Wulff wies auf das Grundgesetz hin, das im Mai 75 Jahre alt werde. Aus ihm atme das Ziel, dass es nie wieder Nationalismus geben dürfe, nie wieder Kampf gegen Minderheiten. Umso verwunderlicher sei es, dass man wieder von Hass und Feindseligkeit gegen Minderheiten höre. Wulff: „Einheit in Vielfalt ist der viel bessere Weg als Einfalt. Wir sind alle verschieden, und das macht den Reiz unseres Zusammenlebens aus.“

Deutschland hätte größte Probleme ohne Menschen mit Migrationshintergrund

Vor dem Hintergrund von Deportationsfantasien wies Wulff darauf hin, dass die Menschen mit Einwanderungsgeschichte einen großen Beitrag für Deutschland leisteten und dafür große Anerkennung verdienten. Wenn alle Menschen mit Einwanderungsgeschichte zwei Tage die Arbeit niederlegen würden, gäbe es größte Probleme, denn viele würden auf den Pflegestationen, in den Krankenhäusern, Arztpraxen, Apotheken und in vielen anderen lebenswichtigen Bereichen arbeiten. Und in der Bundeswehr gebe es 5000 muslimische Soldatinnen und Soldaten, die ihren Kopf für unser Land hinhielten. „Wir stellen fest, dass Radikale unser Land verwandeln wollen und Nächstenliebe und Barmherzigkeit in Hass und Wut verwandeln wollen. Das müssen wir als Menschen, die es gut meinen, umkehren. Das wird uns sehr viel abverlangen und zumuten. Aber in diesem Wort steckt ja auch das Wort Mut“, so Wulff. Und er spüre, dass viele gerade jetzt den Mut hättn, für Frieden und Freiheit zu arbeiten.
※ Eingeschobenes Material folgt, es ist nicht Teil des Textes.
Lemma preserves_print_arguments (args : list Statement) :
  forall first os,
    preserves frame_extends (ast.print_arguments Execute Print_object first args os).
Proof.
  induction args as [|arg args IH]; intros first os; simpl; [apply preserves_ret; apply _|].
  apply preserves_bind; [apply _ | apply Execute_preserves |]. intros oh.
  apply preserves_bind; [apply _ | apply preserves_lift, preserves_print_holder |].
  intros os2. apply IH.
Qed.

Lemma preserves_execute_all (stmts : list Statement) :
  preserves frame_extends (ast.execute_all Execute stmts).
Proof.
  induction stmts as [|stmt stmts IH]; simpl; [apply preserves_ret; apply _|].
  apply preserves_bind; [apply _ | apply Execute_preserves | intros _; exact IH].
Qed.

Lemma preserves_operands (lhs rhs : Statement) (what : string) :
  preserves frame_extends (ast.operands Execute lhs rhs what).
Proof.
  unfold ast.operands.
  apply preserves_bind; [apply _ | apply Execute_preserves |]. intros l.
  apply preserves_bind; [apply _ | apply Execute_preserves |]. intros r.
  destruct (_ || _)%bool; [apply preserves_throw | apply preserves_ret]; apply _.
Qed.

Lemma preserves_arithmetic (op : Z -> Z -> M (Closure * World) ObjectHolder)
    (lhs rhs : Statement) (what : string) :
  (forall a b, preserves frame_extends (op a b)) ->
  preserves frame_extends (ast.arithmetic Execute op lhs rhs what).
Proof.
  intros Hop. unfold ast.arithmetic.
  apply preserves_bind; [apply _ | apply preserves_operands |]. intros [l r].
  destruct (TryAs_Number l); [|apply preserves_throw; apply _].
  destruct (TryAs_Number r); [apply Hop | apply preserves_throw; apply _].
Qed.
(** * EmployeeDatabase (main.py): cleaning and ingestion of employee records

    A shallow embedding of [EmployeeDatabase]: [create_collection],
    [clean_data], [index_data], [search_by_column], [get_emp_count],
    [del_emp_by_id] and [get_dep_facet].

    - A DataFrame is a Python object: it lives in an object store and the
      methods receive a reference to it, so that assignment to a column is
      visible through every alias.
    - Text read from the CSV is decoded as ISO-8859-1: one character per
      byte, which is what [ascii] is.
    - Floats are IEEE binary64 values ([spec_float], precision 53,
      exponent bound 1024); conversion from a decimal literal rounds to
      nearest-even, as Python's [float] does.
    - The search engine is an interface ([Engine]); every call made through
      the client is recorded in the state. *)

From Stdlib Require Import ZArith Ascii String SpecFloat.
From stdpp Require Import base decidable option list strings gmap.

Local Open Scope string_scope.
Local Open Scope list_scope.

(** ** Characters *)

Module Char.

Definition code (c : ascii) : N := N_of_ascii c.

Definition between (lo hi : N) (c : ascii) : bool :=
  ((lo <=? code c) && (code c <=? hi))%N.

Definition is_digit (c : ascii) : bool := between 48 57 c.

(** [str.isalnum] on the Latin-1 range: letters, decimal
    digits, and the characters with a digit or numeric value. *)
Definition is_alnum (c : ascii) : bool :=
  is_digit c
  || between 65 90 c || between 97 122 c
  || (code c =? 170)%N || (code c =? 181)%N || (code c =? 186)%N
  || between 178 179 c || (code c =? 185)%N
  || between 188 190 c
  || between 192 214 c || between 216 246 c || between 248 255 c.

(** [str.isspace] on the Latin-1 range. *)
Definition is_space (c : ascii) : bool :=
  between 9 13 c || between 28 32 c
  || (code c =? 133)%N || (code c =? 160)%N.

(** The class [\w] of [re] on [str] patterns: alphanumeric, or the
    underscore. *)
Definition is_word (c : ascii) : bool :=
  is_alnum c || (code c =? 95)%N.

Definition lower (c : ascii) : ascii :=
  if between 65 90 c then ascii_of_N (code c + 32) else c.

End Char.

(** ** Regular expressions of the script

    The four patterns of [clean_data] each match exactly one character and
    are replaced by the empty string, so that [re.sub] deletes the matching
    characters. *)

Inductive pattern :=
  | Literal (c : ascii)          (* r'\$'   r','   '%' *)
  | NotWordNotSpace.             (* r'[^\w\s]' *)

Definition matches (p : pattern) (c : ascii) : bool :=
  match p with
  | Literal d => bool_decide (c = d)
  | NotWordNotSpace => negb (Char.is_word c) && negb (Char.is_space c)
  end.

Fixpoint delete_chars (p : ascii → bool) (s : string) : string :=
  match s with
  | EmptyString => EmptyString
  | String c r => if p c then delete_chars p r else String c (delete_chars p r)
  end.

(** [re.sub(p, '', s)] *)
Definition re_sub_empty (p : pattern) (s : string) : string :=
  delete_chars (matches p) s.

Fixpoint string_forall (p : ascii → bool) (s : string) : bool :=
  match s with
  | EmptyString => true
  | String c r => p c && string_forall p r
  end.

Definition contains_char (c : ascii) (s : string) : bool :=
  negb (string_forall (λ d, negb (bool_decide (d = c))) s).

(** ** Floats *)

Module Float.

#[local] Open Scope Z_scope.

Definition t := spec_float.

Definition prec : Z := 53.
Definition emax : Z := 1024.

Definition nan : t := S754_nan.

Definition is_nan (x : t) : bool :=
  match x with S754_nan => true | _ => false end.

(** [float(n)] for an integer [n]. *)
Definition of_Z (n : Z) : t := binary_normalize prec emax n 0 false.

(** The binary64 nearest to [(-1)^neg * m * 10^e]. *)
Definition of_decimal (neg : bool) (m : Z) (e : Z) : t :=
  match m with
  | Z0 => S754_zero neg
  | Zpos p =>
      match e with
      | Zneg k =>
          SFdiv prec emax (S754_finite neg p 0)
                (S754_finite false (Pos.pow 10 k) 0)
      | _ => binary_normalize prec emax
               (if neg then - (m * 10 ^ e) else m * 10 ^ e) 0 neg
      end
  | Zneg _ => S754_nan
  end.

(** *** The literal grammar of [float(str)] *)

Definition digit_val (c : ascii) : Z := Z.of_N (Char.code c) - 48.

(** [digit (["_"] digit)*]: the digits read, and what follows them. *)
Fixpoint digitpart (s : list ascii) : list ascii * list ascii :=
  match s with
  | c :: s' =>
      if Char.is_digit c then
        match s' with
        | u :: ((d :: _) as s'') =>
            if bool_decide (u = "_"%char) && Char.is_digit d then
              let (ds, r) := digitpart s'' in (c :: ds, r)
            else
              let (ds, r) := digitpart s' in (c :: ds, r)
        | _ => let (ds, r) := digitpart s' in (c :: ds, r)
        end
      else ([], s)
  | [] => ([], [])
  end.
(** What the first canvas that cannot be copied fails with, in document
    order and among the nodes that are cloned: the exception of
    [toDataURL()] on a canvas that may not be read, the error of the image
    on a snapshot that does not load. *)
Fixpoint unloadable (host : Host) (filter : option (Node -> bool)) (root : bool)
         (node : Node) : option Reason :=
  if root || passes filter node then
    match node with
    | ElementNode e kids =>
        let below := firstSome (map (unloadable host filter false) kids) in
        match interface e with
        | HTMLCanvasElement =>
            match toDataURL e with
            | Tainted => Some (DOMException "SecurityError")
            | Pixels uri => if imageLoads host uri then below else Some (ImageError uri)
            end
        | _ => below
        end
    | TextNode _ => None
    end
  else None.

(** How cloning a node settles: rejected with what the first canvas that
    cannot be copied fails with, fulfilled when there is none. *)
Definition SettlesByCanvases (host : Host) (filter : option (Node -> bool)) (node : Node)
  : Prop :=
  snapshotsNotEmpty node = true ->
  forall root r,
    match unloadable host filter root node with
    | Some reason => exists r', cloneNode host node filter root r = (Rejected reason, r')
    | None => exists clone r', cloneNode host node filter root r = (Fulfilled clone, r')
    end.

(** A canvas on which an image of another origin was drawn, under a
    canvas that can be read. *)
Definition taintedCanvas : Element :=
  mkElement HTMLCanvasElement [("width", "2"); ("height", "2")] [] "" Tainted
            2%float 2%float Sample.noStyle Sample.noStyle Sample.noStyle.

Definition taintedDrawing : Node :=
  ElementNode Sample.box [ElementNode sampleCanvas []; ElementNode taintedCanvas []].

(** A host on which no image loads. *)
Definition brokenImagesHost : Host :=
  mkHost (getTime Sample.host) (random Sample.host) (request Sample.host)
         (fun _ => false) (resolveHref Sample.host) (baseURI Sample.host)
         (fractionToString Sample.host) (styleSheets Sample.host)
         (serializeToString Sample.host).

(** A canvas without any pixel: its snapshot is the empty data URL. *)
Definition emptyCanvas : Element :=
  mkElement HTMLCanvasElement [("width", "0"); ("height", "0")] [] "" (Pixels "data:,")
            0%float 0%float Sample.noStyle Sample.noStyle Sample.noStyle.
(** C8: with the configured [messageRange] of 2 and one similarity hit, at
    position [p] of a conversation whose ids are distinct and which is in
    sequence order, the recall window is the run of messages at the existing
    positions from [p - 2] to [p + 2]: it holds exactly those messages, no
    id twice, in conversation order; and it is emitted next to the recency
    window of the last 20 messages. *)
Theorem recall_window_single_hit (conversation : list Message.t) (p : nat)
    (m : Message.t) :
  NoDup (Message.id <$> conversation) →
  chronological conversation →
  conversation !! p = Some m →
  let injected := buildContext memoryOptions conversation [Message.id m] in
  Injected.recalled injected = take (p + 2 + 1 - (p - 2)) (drop (p - 2) conversation) ∧
  (∀ q x, conversation !! q = Some x →
     x ∈ Injected.recalled injected ↔ p - 2 ≤ q ≤ p + 2) ∧
  NoDup (Message.id <$> Injected.recalled injected) ∧
  Injected.recalled injected `sublist_of` conversation ∧
  chronological (Injected.recalled injected) ∧
  Injected.recent injected = drop (length conversation - 20) conversation.
Proof.
  intros Hnd Hsorted Hp injected.
  set (window := take (p + 2 + 1 - (p - 2)) (drop (p - 2) conversation)).
  assert (window `sublist_of` conversation) as Hsub by apply slice_sublist.
  assert (NoDup (Message.id <$> window)) as Hnd'.
  { eapply sublist_NoDup; [done|]. by apply fmap_sublist. }
  assert (Injected.recalled injected = window) as Hrecalled.
  { unfold injected, buildContext, recallWindow. simpl.
    unfold neighbourhood. rewrite (position_of_lookup _ _ _ Hnd Hp). simpl.
    rewrite app_nil_r. fold window.
    rewrite resolve_ids; [|done|].
    - rewrite dedupe_NoDup; [|done|].
      + apply sort_by_time_chronological. by eapply chronological_sublist.
      + intros x _ Hx. by apply elem_of_nil in Hx.
    - intros x Hx. by eapply elem_of_sublist. }
  rewrite Hrecalled. split; [done|]. split.
  { intros q x Hq. unfold window. rewrite elem_of_slice. split.
    - intros (q' & Hq' & Hrange).
      assert (q = q') as <-.
      { eapply NoDup_lookup; [|done..]. by eapply NoDup_fmap_1. }
      lia.
    - intros [Hlo Hhi]. exists q. split; [done|lia]. }
  split; [done|]. split; [done|].
  split; [by eapply chronological_sublist|done].
Qed.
>>> Koransuren und ein Gebet in aramäischer Sprache

Das Programm des Interreligiösen Fastenbrechens hatte mehrere Facetten. Neben der Begrüßung durch Tuncay Nazik von der Islamischen Gemeinde begrüßte Dagmar Grolman von der evangelischen Gemeinde die Gäste. Samuel Gümüs, Dekan der syrisch-orthodoxen Gemeinde Herne, sprach ein Gebet in aramäischer Sprache, Adem Dogan intonierte Koran-Suren, bevor um 18.39 Uhr Speisen und Getränke gereicht wurden.